Second, Kantian theorists focus more one what is morally right when it come to the categorical imperative. The categorical imperative is an important view that we should follow despite our own views[3]. Kantians could have different theories on euthanasia as well. Once of Kant’s views of euthanasia would be that it should not be permitted due to the fact that it would suggest that humans could be considered disposable in a sense. If a consenting active human being knowingly requests to be killed it is in direct violation with the idea that everyone should always strive to greatness and not dwell on personal desires or views. However, Kantian theorists could argue that if a patient is no longer responsive and is in a vegetative state or coma and can no longer make decision for themselves that euthanasia would be okay. This is because Kant believes that humans have natural significance and poise and once a human has transferred into the vegetated state they no longer have any significance.
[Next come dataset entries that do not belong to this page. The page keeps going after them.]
(** ** Current status *)

(** Every collection with a row has a latest row. *)
Lemma latest_exists (db : Table) (r : ProbeResult) :
  In r db ->
  exists r', latest_in db r' /\ collection_name r' = collection_name r.
Proof.
  intros Hin.
  assert (Hg : In r (group_rows (collection_name r) db))
    by (apply group_rows_In; auto).
  destruct (sql_max_timestamp_spec _ r Hg) as (m & _ & Hmem & Hub).
  apply in_map_iff in Hmem as (r' & <- & Hr').
  pose proof Hr' as Hr'g.
  apply group_rows_In in Hr' as [Hr'db Hname].
  exists r'. split; [| exact Hname].
  split; [exact Hr'db |].
  intros x Hx Hxname. apply Hub. apply group_rows_In. split; congruence.
Qed.

Lemma map_sorted {A B : Type} (f : A -> B) (RA : A -> A -> Prop)
    (RB : B -> B -> Prop) (l : list A) :
  (forall x y, RA x y -> RB (f x) (f y)) ->
  StronglySorted RA l -> StronglySorted RB (map f l).
Proof.
  intros Hf. induction 1 as [| a l S IH F]; cbn; constructor; [exact IH |].
  rewrite Forall_forall in *. intros y Hy.
  apply in_map_iff in Hy as (x & <- & Hx). auto.
Qed.

(** X7.  [get_current_status] leaves the table as it is and returns
    dictionaries in ascending order of collection name; each is built from
    a row of the table, and for every collection the dictionary of each of
    its latest rows is among them.  (Rows that are not the latest of their
    collection may be among them too.) *)
Theorem get_current_status_sound (db : Table) :
  let status := fst (get_current_status db) in
  snd (get_current_status db) = db /\
  StronglySorted status_name_le status /\
  (forall s, In s status -> exists r, In r db /\ s = status_of_row r) /\
  (forall r, latest_in db r -> In (status_of_row r) status) /\
  (forall r, In r db ->
     In (collection_name r) (map Status.collection_name status)).
Proof.
  cbn zeta. unfold get_current_status; cbn [fst snd].
  change (fun row : ProbeResult =>
            Status.mk (collection_name row) (url row) (status_code row)
              (response_time row) (timestamp row) (error_message row)
              (is_accessible row)) with status_of_row.
  destruct (current_status_query_sound db) as (Hsorted & Hsub & Hlatest).
  split; [reflexivity |]. split; [| split; [| split]].
  - apply (map_sorted status_of_row name_le); [| exact Hsorted].
    intros x y H. exact H.
  - intros s Hs. apply in_map_iff in Hs as (r & <- & Hr). eauto.
  - intros r Hr. apply in_map. auto.
  - intros r Hr.
    destruct (latest_exists db r Hr) as (r' & Hl & Hname).
    rewrite <- Hname. rewrite map_map. cbn.
    apply (in_map collection_name). auto.
Qed.

Lemma NoDup_map_inj {A B : Type} (f : A -> B) (l : list A) (x y : A) :
  NoDup (map f l) -> In x l -> In y l -> f x = f y -> x = y.
Proof.
  induction l as [| a l IH]; cbn; [tauto |].
  intros Hnd. inversion Hnd as [| ? ? Hnotin Hnd']; subst.
  intros [-> | Hx] [-> | Hy] Heq; auto.
  - destruct Hnotin. rewrite Heq. apply in_map. exact Hy.
  - destruct Hnotin. rewrite <- Heq. apply in_map. exact Hx.
Qed.

(** With pairwise distinct timestamps, only latest rows are selected. *)
Lemma current_status_query_latest (db : Table) (r : ProbeResult) :
  NoDup (map timestamp db) ->
  In r (current_status_query db) -> latest_in db r.
Proof.
  intros Hnd Hr. unfold current_status_query in Hr.
  apply (Permutation_in _ (Permutation_sym (order_by_perm _))) in Hr.
  apply filter_In in Hr as [Hin Hsel].
  apply sql_in_spec in Hsel. unfold max_timestamps in Hsel.
  apply in_map_iff in Hsel as (name & Hmax & Hkey).
  apply group_keys_In in Hkey as (r0 & Hr0 & Hname0).
  assert (Hg0 : In r0 (group_rows name db)) by (apply group_rows_In; auto).
  destruct (sql_max_timestamp_spec _ r0 Hg0) as (m & Hm & Hmem & Hub).
  rewrite Hm in Hmax. inversion Hmax; subst m; clear Hmax.
  apply in_map_iff in Hmem as (r' & Hts & Hr').
  apply group_rows_In in Hr' as [Hr'db Hname'].
  assert (r' = r) by (eapply (NoDup_map_inj timestamp); eassumption).
  subst r'. split; [exact Hin |].
  intros x Hx Hxname. apply Hub. apply group_rows_In. split; congruence.
Qed.

(** Latest rows of distinct collections, sorted by name, have strictly
    ascending names. *)
Lemma latest_rows_strictly_sorted (db : Table) (l : list ProbeResult) :
  NoDup (map timestamp db) ->
  (forall r, In r l -> latest_in db r) ->
  StronglySorted name_le l -> NoDup l ->
  StronglySorted str_lt (map collection_name l).
Proof.
  intros Hnd. induction l as [| a l IH]; intros Hlat Hsorted Hrows; cbn;
    constructor.
  - apply IH.
    + intros r Hr. apply Hlat. right. exact Hr.
    + inversion Hsorted; assumption.
    + inversion Hrows; assumption.
  - inversion Hsorted as [| ? ? _ Hle]; subst.
    inversion Hrows as [| ? ? Hnotin _]; subst.
    rewrite Forall_forall in *. intros n Hn.
    apply in_map_iff in Hn as (b & <- & Hb).
    specialize (Hle b Hb). unfold name_le in Hle.
    apply str_leb_not_gt in Hle.
    destruct (String.compare (collection_name a) (collection_name b)) eqn:C.
    + apply str_compare_eq in C.
      destruct (Hlat a (or_introl eq_refl)) as [Ha Hamax].
      destruct (Hlat b (or_intror Hb)) as [Hbin Hbmax].
      assert (Hts : timestamp a = timestamp b).
      { apply str_trichotomy; [apply Hamax | apply Hbmax]; auto. }
      destruct Hnotin.
      rewrite (NoDup_map_inj timestamp db a b Hnd Ha Hbin Hts).
      exact Hb.
    + exact C.
    + apply str_compare_gt_lt in C. contradiction.
Qed.

(** X8.  When no two rows of the table carry the same timestamp,
    [get_current_status] returns exactly the latest row of each
    collection: one dictionary for each collection name, in ascending
    order of name. *)
Theorem get_current_status_distinct_timestamps (db : Table) :
  NoDup (map timestamp db) ->
  let status := fst (get_current_status db) in
  map Status.collection_name status = group_keys db /\
  (forall s, In s status <-> exists r, latest_in db r /\ s = status_of_row r).
Proof.
  intros Hnd. cbn zeta. unfold get_current_status; cbn [fst].
  change (fun row : ProbeResult =>
            Status.mk (collection_name row) (url row) (status_code row)
              (response_time row) (timestamp row) (error_message row)
              (is_accessible row)) with status_of_row.
  destruct (current_status_query_sound db) as (Hsorted & Hsub & Hlatest).
  split.
  - rewrite map_map. cbn.
    assert (Hrows : NoDup (current_status_query db)).
    { unfold current_status_query.
      apply (Permutation_NoDup (order_by_perm _)).
      apply NoDup_filter. apply (NoDup_map_inv timestamp). exact Hnd. }
    apply sorted_same_elements; [| apply group_keys_sorted |].
    + apply (latest_rows_strictly_sorted db); try assumption.
      intros r Hr. apply current_status_query_latest; assumption.
    + intros n. rewrite group_keys_In, in_map_iff. split.
      * intros (r & Hn & Hr). exists r. split; auto.
      * intros (r & Hr & Hn).
        destruct (latest_exists db r Hr) as (r' & Hl & Hname).
        exists r'. split; [congruence | auto].
  - intros s. rewrite in_map_iff. split.
    + intros (r & <- & Hr). exists r. split; [| reflexivity].
      apply current_status_query_latest; assumption.
    + intros (r & Hl & ->). exists r. split; [reflexivity | auto].
Qed.

Lemma get_current_status_distinct_timestamps_witness :
  map Status.collection_name (fst (get_current_status table_distinct))
  = ["Europeana"; "Internet Archive"].
Proof.
  apply (get_current_status_distinct_timestamps table_distinct).
  cbn. repeat constructor; cbn; intuition discriminate.
Defined.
Lastly, the theory of natural law depicts that in general, everything about euthanasia is wrong. Natural law theory states that the morally right act is the one that most closely follows the path of nature[4].. Natural law theorists believe that the natural world already has a natural order, place, and purpose for every aspect of life. To natural law theorists performing any type of procedure that disrupts the natural flow of the world in morally wrong. Euthanasia to them is the direct opposite of preserving life, which is precisely what natural law believes in. Overall euthanasia would not be permitted if it were up to someone that practices natural law because it is in now way natural.
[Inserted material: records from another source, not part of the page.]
Lemma obj_get_In k v o : obj.get k o = Some v -> In (k, v) o.
Proof.
  induction o as [|[k' v'] o IH]; simpl; [discriminate|].
  destruct (decide (k = k')) as [E|E].
  - intros [= ->]. left. congruence.
  - intros H. right. apply IH, H.
Qed.

(** An assignment to a key already present keeps the order of the keys. *)
Lemma obj_keys_set_In k v o : In k (obj.keys o) -> obj.keys (obj.set k v o) = obj.keys o.
Proof.
  induction o as [|[k' v'] o IH]; simpl; [tauto|].
  destruct (decide (k = k')) as [E|E]; simpl.
  - intros _. congruence.
  - intros [H|H]; [congruence|]. f_equal. apply IH, H.
Qed.

(** A new key goes last. *)
Lemma obj_set_new k v o : ~ In k (obj.keys o) -> obj.set k v o = o ++ [(k, v)].
Proof.
  induction o as [|[k' v'] o IH]; simpl; [reflexivity|].
  intros H. destruct (decide (k = k')) as [E|E]; [exfalso; apply H; left; congruence|].
  f_equal. apply IH. tauto.
Qed.

End ObjFacts.

Lemma to_params_lookup (o : obj.t num) (k : string) : to_params o !! k = obj.get k o.
Proof.
  unfold to_params. induction o as [|[k' v'] o IH]; simpl.
  - apply lookup_empty.
  - destruct (decide (k = k')) as [E|E].
    + subst. apply lookup_insert_eq.
    + rewrite lookup_insert_ne by congruence. exact IH.
Qed.

Section CatalogFacts.
Import DistributionCatalog.

Lemma extractDefaults_snoc (ps : list parameter.t) (p : parameter.t) :
  extractDefaults (ps ++ [p])
  = obj.set (parameter.name p) (parameter.default p) (extractDefaults ps).
Proof. unfold extractDefaults. rewrite fold_left_app. reflexivity. Qed.

Lemma extractDefaults_NoDup (ps : list parameter.t) :
  NoDup (map parameter.name ps) -> extractDefaults ps = map name_default ps.
Proof.
  induction ps as [|p ps IH] using rev_ind; [reflexivity|].
  rewrite map_app. intros H. apply NoDup_app in H as (H1 & H2 & _).
  rewrite extractDefaults_snoc, IH by exact H1.
  rewrite obj_set_new, map_app; [reflexivity|].
  unfold obj.keys. rewrite map_map. cbn [name_default fst].
  intros Hin. apply (H2 (parameter.name p)).
  - apply list_elem_of_In, Hin.
  - apply list_elem_of_In. left. reflexivity.
Qed.

(** X1. For parameter names that are plain keys, [extractDefaults] maps a
    name to the default of the last parameter of that name in the list,
    and to nothing when no parameter has the name.  When the names are
    distinct, the keys of the result are the names and its values are the
    defaults, in the order of the list. *)
Theorem extractDefaults_lookup :
  (forall (ps : list parameter.t) (k : string),
      Forall (fun p => obj.plain_key (parameter.name p) = true) ps ->
      obj.plain_key k = true ->
      obj.get k (extractDefaults ps)
      = option_map parameter.default
          (find (fun p => bool_decide (parameter.name p = k)) (rev ps)))
  /\ (forall ps : list parameter.t,
        Forall (fun p => obj.plain_key (parameter.name p) = true) ps ->
        NoDup (map parameter.name ps) ->
        obj.keys (extractDefaults ps) = map parameter.name ps
        /\ obj.values (extractDefaults ps) = map parameter.default ps).
Proof.
  split.
  - intros ps k _ _. induction ps as [|p ps IH] using rev_ind; [reflexivity|].
    rewrite extractDefaults_snoc, rev_app_distr. cbn [rev app find].
    destruct (decide (parameter.name p = k)) as [E|E].
    + rewrite bool_decide_true by exact E. subst k. apply obj_get_set_eq.
    + rewrite bool_decide_false by exact E.
      rewrite obj_get_set_ne by exact E. exact IH.
  - intros ps _ H. rewrite extractDefaults_NoDup by exact H.
    unfold obj.keys, obj.values. rewrite !map_map. split; reflexivity.
Qed.

Lemma catalog_keys : obj.keys initializeDistributions = map spec.name distributions.
Proof. vm_compute. reflexivity. Qed.

Lemma catalog_get (d : dist) :
  obj.get (spec.name d) initializeDistributions
  = Some {| dist_spec := d;
            parameterDefaults := map name_default (spec.parameters d) |}.
Proof. destruct d; vm_compute; reflexivity. Qed.

(** X2. Every distribution of the table is found in the catalog under its
    own name, with its parameter list and with the defaults of that list.
    A name that no distribution carries gives [undefined], the empty
    parameter list and the empty defaults.  [getDistributionList] lists
    the names in the order of the table. *)
Theorem catalog_lookup :
  (forall d : dist,
      getDistributionInfo (spec.name d)
      = Some {| dist_spec := d;
                parameterDefaults := map name_default (spec.parameters d) |}
      /\ getParameterInfo (spec.name d) = spec.parameters d
      /\ getParameterDefaults (spec.name d) = map name_default (spec.parameters d))
  /\ (forall n : string,
        (forall d, spec.name d <> n) ->
        getDistributionInfo n = None /\ getParameterInfo n = []
        /\ getParameterDefaults n = [])
  /\ map DistributionCatalog.name getDistributionList = map spec.name distributions.
Proof.
  split; [|split].
  - intros d. unfold getDistributionInfo, getParameterInfo, getParameterDefaults.
    rewrite catalog_get. repeat split.
  - intros n H.
    assert (G : obj.get n initializeDistributions = None).
    { apply obj_get_None. rewrite catalog_keys. intros Hin.
      apply in_map_iff in Hin as (d & E & _). exact (H d E). }
    unfold getDistributionInfo, getParameterInfo, getParameterDefaults.
    rewrite G. repeat split.
  - vm_compute. reflexivity.
Qed.

(** X3. The defaults the catalog supplies satisfy the constraints of their
    distribution: they are valid parameters, and the evaluator's check of
    the parameters does not reject them, whatever the evaluation point. *)
Theorem defaults_are_valid (d : dist) :
  valid_params d (to_params (getParameterDefaults (spec.name d))) = true
  /\ forall x : num,
       violates d (x :: obj.values (getParameterDefaults (spec.name d))) = false.
Proof.
  unfold getParameterDefaults. rewrite catalog_get. cbn [parameterDefaults].
  destruct d; (split; [vm_compute; reflexivity | intros x; reflexivity]).
Qed.

End CatalogFacts.

Section Alignment.
Context {M : MathLib}.
Import DistributionCatalog.

Lemma parameters_name_default (d : dist) :
  parameters d = map name_default (spec.parameters d).
Proof. destruct d; reflexivity. Qed.

Lemma parameter_names_NoDup (d : dist) :
  NoDup (map parameter.name (spec.parameters d)).
Proof. destruct d; refine (bool_decide_unpack _ _); vm_compute; exact I. Qed.

Lemma parameter_names_plain (d : dist) :
  Forall (fun k => obj.plain_key k = true) (map parameter.name (spec.parameters d)).
Proof. destruct d; repeat constructor. Qed.

Lemma arity_parameters (d : dist) : arity d = S (length (spec.parameters d)).
Proof. destruct d; reflexivity. Qed.

(** Reading every key of an object in order gives its values. *)
Lemma obj_get_keys {A : Type} (o : obj.t A) :
  NoDup (obj.keys o) -> map (fun k => obj.get k o) (obj.keys o) = map Some (obj.values o).
Proof.
  unfold obj.keys, obj.values.
  induction o as [|[k v] o IH]; [reflexivity|].
  cbn [map fst snd obj.get]. intros H. apply NoDup_cons in H as [H1 H2].
  destruct (decide (k = k)); [|contradiction]. f_equal.
  rewrite <- IH by exact H2. apply map_ext_in. intros k' Hin.
  destruct (decide (k' = k)) as [->|]; [|reflexivity].
  exfalso. apply H1, list_elem_of_In, Hin.
Qed.

Lemma apply_pdf_exact (d : dist) (fuel : nat) (args : list num) :
  length args = arity d -> apply_pdf d fuel args = pdfFunctions d fuel args.
Proof.
  intros H. unfold apply_pdf. rewrite firstn_app, <- H, Nat.sub_diag.
  rewrite firstn_all, firstn_O, app_nil_r. reflexivity.
Qed.

Lemma aligned_arguments (d : dist) (values : obj.t num) (x : num) :
  obj.keys values = map parameter.name (spec.parameters d) ->
  arguments d (to_params values) x = x :: obj.values values.
Proof.
  intros H. unfold arguments. f_equal.
  rewrite parameters_name_default, map_map. cbn [name_default fst].
  transitivity (map (fun o => match o with Some v => v | None => NaN end)
                  (map (fun k => obj.get k values) (obj.keys values))).
  - rewrite H, !map_map. apply map_ext. intros p. rewrite to_params_lookup. reflexivity.
  - rewrite obj_get_keys by (rewrite H; apply parameter_names_NoDup).
    rewrite map_map. apply map_id.
Qed.

(** X4. After a distribution is selected and any number of its parameters
    are changed through [ParameterInputs], the parameter object of [App]
    holds the parameter names of the distribution, which are plain keys,
    in the order of the table; so the positional call
    [pdf(xi, ...Object.values(parameters))] of [usePlotData] hands every
    value to the parameter of its name. *)
Theorem parameters_stay_aligned (d : dist) (values : obj.t num) :
  reachable d values ->
  obj.keys values = map parameter.name (spec.parameters d)
  /\ Forall (fun k => obj.plain_key k = true) (obj.keys values)
  /\ forall (fuel : nat) (x : num),
       apply_pdf d fuel (x :: obj.values values)
       = pdfFunctions d fuel (arguments d (to_params values) x).
Proof.
  intros H.
  assert (K : obj.keys values = map parameter.name (spec.parameters d)).
  { induction H as [s | values p v H IH Hp].
    - cbn [App.handleDistributionChange App.parameters].
      unfold getParameterDefaults. rewrite catalog_get. cbn [parameterDefaults].
      unfold obj.keys. rewrite map_map. reflexivity.
    - unfold ParameterInputs.handleParameterChange.
      rewrite obj_keys_set_In; [exact IH|].
      unfold getParameterInfo in Hp. rewrite catalog_get in Hp. cbn [dist_spec] in Hp.
      rewrite IH. apply in_map, Hp. }
  split; [exact K|]. split; [rewrite K; apply parameter_names_plain|]. intros fuel x.
  rewrite aligned_arguments by exact K. apply apply_pdf_exact.
  cbn [length]. unfold obj.values. rewrite length_map.
  rewrite arity_parameters. f_equal.
  rewrite <- (length_map fst values). fold (obj.keys values). rewrite K.
  apply length_map.
Qed.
I strongly believe there should be a section in which these topics are discussed. Rather than focusing strictly on laws that we have today, we can see how past important philosophers viewed what is morally correct and incorrect about euthanasia. Feel free to comment on anything!

Much as I can see some sense in this, the philosophical analyses could be very extensive. On balance, I would favour including them (I've at least added a link to a good article from the Stanford Encyclopedia of Philosophy). However, we also have to remember that the word has other uses not limited to philosophy. I recently drew attention to the fact that the very word "euthanasia" and its subdivisions as listed in the Wiki article, which derive broadly from mainstream bioethics, have no place in the legislative framework the practice of the country most associated with euthanasia: the Netherlands. There, both the medical and legal establishments have different ways of categorising what they do and can be done in practice.Parzivalamfortas (talk) 20:11, 25 May 2014 (UTC)

  1. ^ Vaughn, Lewis (2013). Doing Ethics. 500 fifth Avenue, New York, NY 10110-0017: W. W. Norton & Company, Inc. p. 69. 
  2. ^ Vaughn, Lewis (2013). Doing Ethics. 500 Fifth Avenue, New York, NY 10110-0017: W. W. Norton & Company, Inc. p. 70. 
  3. ^ Vaughn, Lewis (2013). Doing Ethics. 500 Fifth Avenue, New York, NY 10110-0017: W. W. Norton & Company, Inc. p. 70. 
  4. ^ Vaughn, Lewis (2013). Doing Ethics. 500 Fifth Avenue, New York, NY 10110-0017: W. W. Norton & Company, Inc. p. 71.